Qu’est ce qui fait que ce que j’écris vous choque ? Qu’est-ce qui fait que nous n’osons jamais dire non ? Ou pire que nous mentons, que nous inventons des excuses pour nous défaire d’un engagement ?
Le regard des autres, la bienséance et la peur de décevoir ou d’être jugé : « Je n’ai pas été élevé comme ça, ça ne se fait pas de dire NON lorsqu’on demande un service ».
Mais tout cela c’est dans notre tête, ce sont nos propres croyances. Le fait de dire NON ne signifie pas que nous avons été élevés comme des petits cochons égocentrés. Dire NON de temps en temps permet de se protéger, d’aménager du temps pour soi et lorsqu’on dit OUI, on le dit de bon cœur et avec la volonté de vraiment/sincèrement rendre service et de le faire avec plaisir.
Une personne a qui on répond NON sera sans doute un peu embêtée car elle devra trouver une autre alternative mais si le NON est « gentil » ou si on propose une compensation à ce refus, elle ne nous en voudra pas et ne développera pas le sentiment d’être redevable. Car lorsqu’on nous rend service de mauvaise grâce, on le sait et on développe une forme de culpabilité, hors nous avons vu dans l’article précédent que pour être heureux il faut se défaire de l’habitude de se sentir coupable pour un rien.

Enfin, que faire d’un passé très lourd et des regrets qui vont avec ? Car parfois notre présent subit les affres d’une enfance pénible ou d’une vieille relation amoureuse dévastatrice et il faut savoir se délester de ce passé pour se consacrer à l’avenir. Comme pour les autres items, je n’ai pas de recette miracle à offrir. La notion de « deuil » est propre à chacun et le temps nécessaire pour l’accomplir est subjectif et proportionné à la situation. Encore une fois, regarder les choses en face (même si cela est douloureux), les analyser, pardonner et SE pardonner à soi-même sont des étapes indispensables mais parfois longues à réaliser? alors travailler avec un thérapeute pourra être une solution – à chacun de le déterminer.

Comme pour l’article précédent, il faut se souvenir que nous ne sommes pas infaillibles. Nous ferons encore certaines erreurs, nous fréquenterons des personnes nuisibles, nous resterons dans des relations qui dysfonctionnent, nous accepterons des tâches de mauvaise grâce, notre passé viendra de temps en temps nous rendre visite… etc….

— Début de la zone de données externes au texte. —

(** A tick always comes to its end, whatever the storage, the file system and the
    other tasks answer, as long as the disk has a size: a pass that fails never
    keeps the later ones from running, and the cache stays well formed. *)
Theorem tick_ends g :
  disk_sized → storage_ok (storage g) →
  ∃ r g', tick clock others fadvise_dontneed usage_space statvfs config g = Some (r, g') ∧ storage_ok (storage g').
Proof.
  intros Hsz Hok. pose proof (tick_total Hsz g Hok) as Hw. unfold wp in Hw.
  destruct (tick _ _ _ _ _ _ g) as [[r g']|]; [|done]. by exists r, g'.
Qed.
End passes.

(** After an eviction that frees what is asked for, the disk usage is at the low
    threshold, up to one percent of rounding: the product of the total space and
    the percentage, computed in double precision, is never short by more. *)
Theorem eviction_reaches_low config T a a' u :
  0 ≤ disk_low_threshold_percent config → 2 ^ 7 ≤ T < 2 ^ 53 → 0 ≤ a ≤ T →
  usage_percent a T = Some u → disk_low_threshold_percent config ≤ u →
  a + need_evict_space config T u ≤ a' ≤ T →
  ∃ u', usage_percent a' T = Some u' ∧ u' ≤ disk_low_threshold_percent config + 1.
Proof. apply percent_reached. Qed.
End GCFacts.

(** ** Witnesses: the in-memory engine and disk *)

From S2P Require Import MemEngine.

Module GCWitness.
Import GC GCFacts MetadataWitness StorageWitness.
#[local] Existing Instance mem_content.

Definition policy : Policy := mkPolicy 0 0 1000 80 60.
Definition inverted : Policy := mkPolicy 0 0 1000 50 90.
Definition quiet (n : nat) (s : S) : S := s.
Definition no_fadvise (_ : Kind) (_ : string) : ST Disk DFError unit := λ d, (Ok tt, d).
Definition used (_ : Disk) : Z := 700.
Definition no_statvfs (_ : Disk) : Result (Z * Z) := Ok (0, 0).

(** A finished task of ten bytes. *)
Definition finished_task : Metadata.Metadata MemDB := after (Metadata.download_task_finished clock tid) started.
Definition g0 : GC (E := MemDB) (L := LCache) (C := Disk) := mkGC (with_metadata finished_task) [].

Lemma quiet_ok (n : nat) (s : S) : storage_ok s → storage_ok (quiet n s).
Proof. done. Qed.
Lemma g0_ok : storage_ok (storage g0).
Proof. destruct cache_one_inv as (t & Hinv & _). by exists [(tid, t)]. Qed.

(** An old task that is being uploaded. *)
Definition uploading_task : Task := Task.mkTask tid None (Some 10) ∅ 1 0 (-1000) (-1000) None None (Some 0).

Lemma ttl_evicts_uploading_witness :
  Task.is_uploading uploading_task = true ∧
  wp (evict_task_by_ttl clock quiet policy [uploading_task]) (λ r g', Deleted KTask tid ∈ trace g') g0.
Proof.
  split; [reflexivity|].
  eapply wp_mono; [apply (ttl_evicts_uploading clock quiet policy quiet_ok [uploading_task] g0 g0_ok)|].
  intros r g' (_ & _ & Hup). apply (Hup uploading_task); [by left|reflexivity|].
  intros n. apply Z.ltb_lt. unfold clock, secs. simpl. lia.
Defined.

(** The tasks of the store. *)
Definition stored : list Task := value [] Metadata.get_tasks finished_task.
Lemma stored_read : Metadata.get_tasks (Storage.metadata (storage g0)) = (Ok stored, after Metadata.get_tasks finished_task).
Proof. apply (run_ok []). vm_compute. reflexivity. Qed.
Lemma stored_lengths : (Task.content_length <$> stored) = [Some 10].
Proof. vm_compute. reflexivity. Qed.
Lemma stored_positive t : t ∈ stored → 0 ≤ default 0 (Task.content_length t).
Proof.
  intros Hin. assert (Task.content_length t ∈ [Some 10]) as Hl.
  { rewrite <- stored_lengths. apply list_elem_of_fmap. by exists t. }
  apply list_elem_of_singleton in Hl as ->. simpl. lia.
Qed.
Lemma stored_sum : foldr Z.add 0 ((λ t, default 0 (Task.content_length t)) <$> stored) = 10.
Proof. vm_compute. reflexivity. Qed.

Lemma space_eviction_greedy_witness :
  ∃ order decided, wp (evict_task_space clock quiet 5) (λ r g', trace g' = [Deleted KTask tid; DeletedFromScheduler tid]) g0 ∧
    order ≡ₚ stored ∧ greedy (task_verdict clock) 5 0 order decided.
Proof.
  pose proof (space_eviction_greedy clock quiet quiet_ok 5 stored _ g0 g0_ok stored_read stored_positive) as Hw.
  rewrite stored_sum in Hw. specialize (Hw ltac:(by vm_compute)).
  assert (option_map (λ x, trace x.2) (evict_task_space clock quiet 5 g0) = Some [Deleted KTask tid; DeletedFromScheduler tid]) as Ht
    by (vm_compute; reflexivity).
  unfold wp in *. destruct (evict_task_space clock quiet 5 g0) as [[r g']|]; [|done].
  destruct Hw as (_ & order & decided & Hperm & _ & Hg & _). injection Ht as Ht. exists order, decided. done.
Defined.

Lemma inverted_thresholds_evict_all_witness :
  Policy_validate inverted = true ∧ usage_percent 300 1000 = Some 70 ∧
  wp (evict_task_space clock quiet (need_evict_space inverted 1000 70)) (λ r g', Deleted KTask tid ∈ trace g') g0.
Proof.
  split; [reflexivity|]. split; [reflexivity|].
  pose proof (inverted_thresholds_evict_all clock quiet inverted quiet_ok 1000 70 stored _ g0 eq_refl
    ltac:(by vm_compute) ltac:(by vm_compute) ltac:(by vm_compute) g0_ok stored_read stored_positive) as Hw.
  rewrite stored_sum in Hw. specialize (Hw ltac:(by vm_compute)).
  assert (option_map (λ x, trace x.2) (evict_task_space clock quiet (need_evict_space inverted 1000 70) g0) =
    Some [Deleted KTask tid; DeletedFromScheduler tid]) as Ht by (vm_compute; reflexivity).
  unfold wp in *. destruct (evict_task_space _ _ _ g0) as [[r g']|]; [|done]. injection Ht as ->. by left.
Defined.

Lemma tick_ends_witness :
  ∃ r g', tick clock quiet no_fadvise used no_statvfs policy g0 = Some (r, g') ∧ storage_ok (storage g').
Proof.
  apply (tick_ends clock quiet no_fadvise used no_statvfs policy quiet_ok g0); [|exact g0_ok]. left. simpl. lia.
Defined.

Lemma eviction_reaches_low_witness : ∃ u', usage_percent 450 1000 = Some u' ∧ u' ≤ 61.
Proof.
  apply (eviction_reaches_low policy 1000 150 450 85);
    [simpl; lia|lia|lia|reflexivity|simpl; lia|vm_compute; split; congruence].
Defined.
End GCWitness.
Lemma poll_read_ok range r p out room done : reader_ok range r out → pool_ok p →
  ∃ x r' p', poll_read file room done r p = Some (x, r', p') ∧ pool_ok p' ∧
    (∀ k, done = Some (Reads k) → ∃ bs, x = Some (Ok bs)) ∧
    match x with
    | Some (Ok bs) => reader_ok range r' (out ++ bs) ∧ (bs = [] → room ≠ 0 → rest r' = [])
    | _ => reader_ok range r' out
    end.
Proof.
  move=> Hr Hp. rewrite /poll_read.
  have [x [r' [p' [-> [Hp' [Hr' [Hk Hx]]]]]]] := poll_fill_buf_ok range r p out done Hr Hp. simpl.
  case: x Hk Hx => [[bs|e]|] Hk Hx; try by eexists _, _, _; split_and!.
  have [Es [-> [Hlen Hnil]]] := Hx bs eq_refl.
  eexists _, _, _; split; [done|]. split_and!; [done|by eauto| |].
  - apply consume_ok; [done|done|]. rewrite -Hlen in Hx *. have [_ [E [Hl _]]] := Hx _ eq_refl. subst. lia.
  - move=> Hb Hroom. have E : unread r' = [].
    { destruct (unread r') eqn:E; [done|]. move: Hb. rewrite /=. by destruct room. }
    have [_ [Eb _]] := Hx bs eq_refl. rewrite E in Eb. subst bs.
    have Hz : rest (consume (List.length (unread r') `min` room) r') = rest r'.
    { rewrite E /=. rewrite /consume Nat.add_0_r. destruct Hr' as [Hpf _]. by rewrite Nat.min_l. }
    by rewrite Hz Hnil.
Qed.

(** [read_chunk] is for a reader without a buffered read in flight or failed. *)
Definition chunk_ready (r : RangeReader) : Prop := state r = Idle ∧ (filled r = 0 ∨ cap (buffer r) ≠ 0).

Lemma chunk_ready_idle r : chunk_ready r → state_ok r → pos r ≤ filled r →
  initialized (buffer r) ∧ (cap (buffer r) = 0 ∨ capacity r `min` remaining r ≤ len (buffer r)) ∧
  filled r ≤ len (buffer r) ∧ drop (pos r) (take (filled r) (contents (buffer r))) = unread r.
Proof.
  move=> [Es Hf]. rewrite /state_ok Es => -[Hi [Hl [[? ?]|[E [? ?]]]]] Hpf; [done|].
  destruct Hf as [Hf|Hf]; last lia. split_and!; auto; [lia|].
  by rewrite /unread /ahead Hf drop_nil.
Qed.

Lemma read_chunk_ok range r p out o : reader_ok range r out → pool_ok p → chunk_ready r →
  ∃ x r' p', read_chunk file o r p = Some (x, r', p') ∧ pool_ok p' ∧
    match x with
    | Ok (bs, b) => reader_ok range r' (out ++ bs) ∧ (bs = [] → rest r' = []) ∧ (∀ b', b = Some b' → initialized b')
    | Err _ => reader_ok range r' out
    end.
Proof.
  move=> Hr Hp Hready. have [Hpf [Hah [Hcap [Hst Hout]]]] := Hr.
  have [Hi [Hl [Hfl Hun]]] := chunk_ready_idle r Hready Hst Hpf. rewrite /read_chunk.
  case: Nat.ltb_spec => Hlt.
  - rewrite /buffered bool_decide_eq_true_2; first by rewrite length_contents.
    have Hlen : List.length (unread r) = ahead r by rewrite -Hun length_drop length_take length_contents // /ahead; lia.
    rewrite /= Hun. eexists _, _, _; split; [done|]. split; [done|]. split_and!; [| |done].
    + have := consume_ok range r out (ahead r) Hr (proj1 Hready) (Nat.le_refl _).
      rewrite take_ge; first by rewrite Hlen. rewrite /consume /ahead.
      by rewrite (_ : (pos r + (filled r - pos r)) `min` filled r = filled r); first lia.
    + move=> E. rewrite E /ahead /= in Hlen. lia.
  - have Hpos : pos r = filled r by lia.
    case: Nat.eqb_spec => Hrem.
    { eexists _, _, _; split; [done|]. split; [done|]. split_and!; [by rewrite app_nil_r| |done].
      move=> _. by rewrite /rest /unread /ahead Hpos Nat.sub_diag Hrem. }
    have [b [p' [-> [Hp' [_ [Hb Hlen]]]]]] := checkout_for_read_spec (capacity r `min` remaining r) p Hp. simpl.
    case: o => [e|k]; first by eexists _, _, _; split_and!.
    have [bs [E [Hbs [Hle Hnil]]]] := read_at_spec (offset r) (len b) k. rewrite E contents_read //.
    have Hn : len b ≠ 0 by rewrite Hlen; have := Hcap Hrem; lia.
    have Hrest : take (remaining r) (drop (offset r) file) = bs ++ take (if (List.length bs =? 0)%nat then 0
      else remaining r - List.length bs) (drop (offset r + List.length bs) file).
    { case: Nat.eqb_spec => H.
      + have E' : bs = [] by apply nil_length_inv. by rewrite (Hnil Hn E') E' /= take_nil.
      + rewrite {1}Hbs take_drop_take. f_equal. lia. }
    have Hnone : unread r = [] by rewrite /unread /ahead Hpos Nat.sub_diag.
    eexists _, _, _; split; [done|]. split_and!; [done| | |].
    + split_and!; rewrite /ahead /=; [lia|lia| | |].
      * case: Nat.eqb_spec => H; [done|]. move=> _. by apply Hcap.
      * rewrite /state_ok /= (proj1 Hready) /idle_ok /=. split_and!; [done| |].
        { destruct Hl as [?|Hl]; [by left|right]. case: Nat.eqb_spec; lia. }
        left. split; [done|]. by rewrite Hun Hnone /unread /ahead /= Hpos Nat.sub_diag.
      * rewrite -Hout /rest Hnone Hrest /unread /ahead /= Hpos Nat.sub_diag /= -!app_assoc //.
    + move=> ->. by rewrite /rest /unread /ahead /= Hpos Nat.sub_diag.
    + move=> b' [<-]. apply truncate_ok, overwrite_ok; [done|]. destruct Hb; lia.
Qed.

(** A client of the reader: it polls, takes chunks and lets others use the pool; [out] is
    what it received. *)
Inductive read_step : RangeReader * BufferPool * Bytes → RangeReader * BufferPool * Bytes → Prop :=
  | step_poll room done r p x r' p' out :
      poll_read file room done r p = Some (x, r', p') →
      read_step (r, p, out) (r', p', out ++ match x with Some (Ok bs) => bs | _ => [] end)
  | step_chunk o r p x r' p' out :
      chunk_ready r → read_chunk file o r p = Some (x, r', p') →
      read_step (r, p, out) (r', p', out ++ match x with Ok (bs, _) => bs | Err _ => [] end)
  | step_others r p p' out : pool_ok p' → read_step (r, p, out) (r, p', out).

Lemma read_step_ok range s s' : read_step s s' →
  reader_ok range s.1.1 s.2 ∧ pool_ok s.1.2 → reader_ok range s'.1.1 s'.2 ∧ pool_ok s'.1.2.
Proof.
  destruct 1 as [room done r p x r' p' out H|o r p x r' p' out Hc H|]; simpl; move=> [Hr Hp].
  - have [? [? [? [E [? [_ Hx]]]]]] := poll_read_ok range r p out room done Hr Hp. rewrite H in E; case: E => ???; subst.
    split; [|done]. case_match; [case_match|]; rewrite ?app_nil_r //. by destruct Hx.
  - have [? [? [? [E [? Hx]]]]] := read_chunk_ok range r p out o Hr Hp Hc. rewrite H in E; case: E => ???; subst.
    split; [|done]. case_match; [case_match|]; rewrite ?app_nil_r //. by destruct Hx.
  - done.
Qed.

Mais nous comprenons au fur et à mesure que nous avons le pouvoir de décider, de faire des choix afin de nous éloigner des expériences et des relations nuisibles pour faire de la place aux choses positives et aux situations qui nous rendent vraiment heureux. Chaque choix entraine des conséquences et il faut l’accepter mais si nous décidons (= choix) de ne pas bouger et de rester là où nous sommes, au sein d’un environnement imparfait et bancal, essayons de trouver des compensations pour s’approcher du bonheur et ne pas trop subir notre quotidien.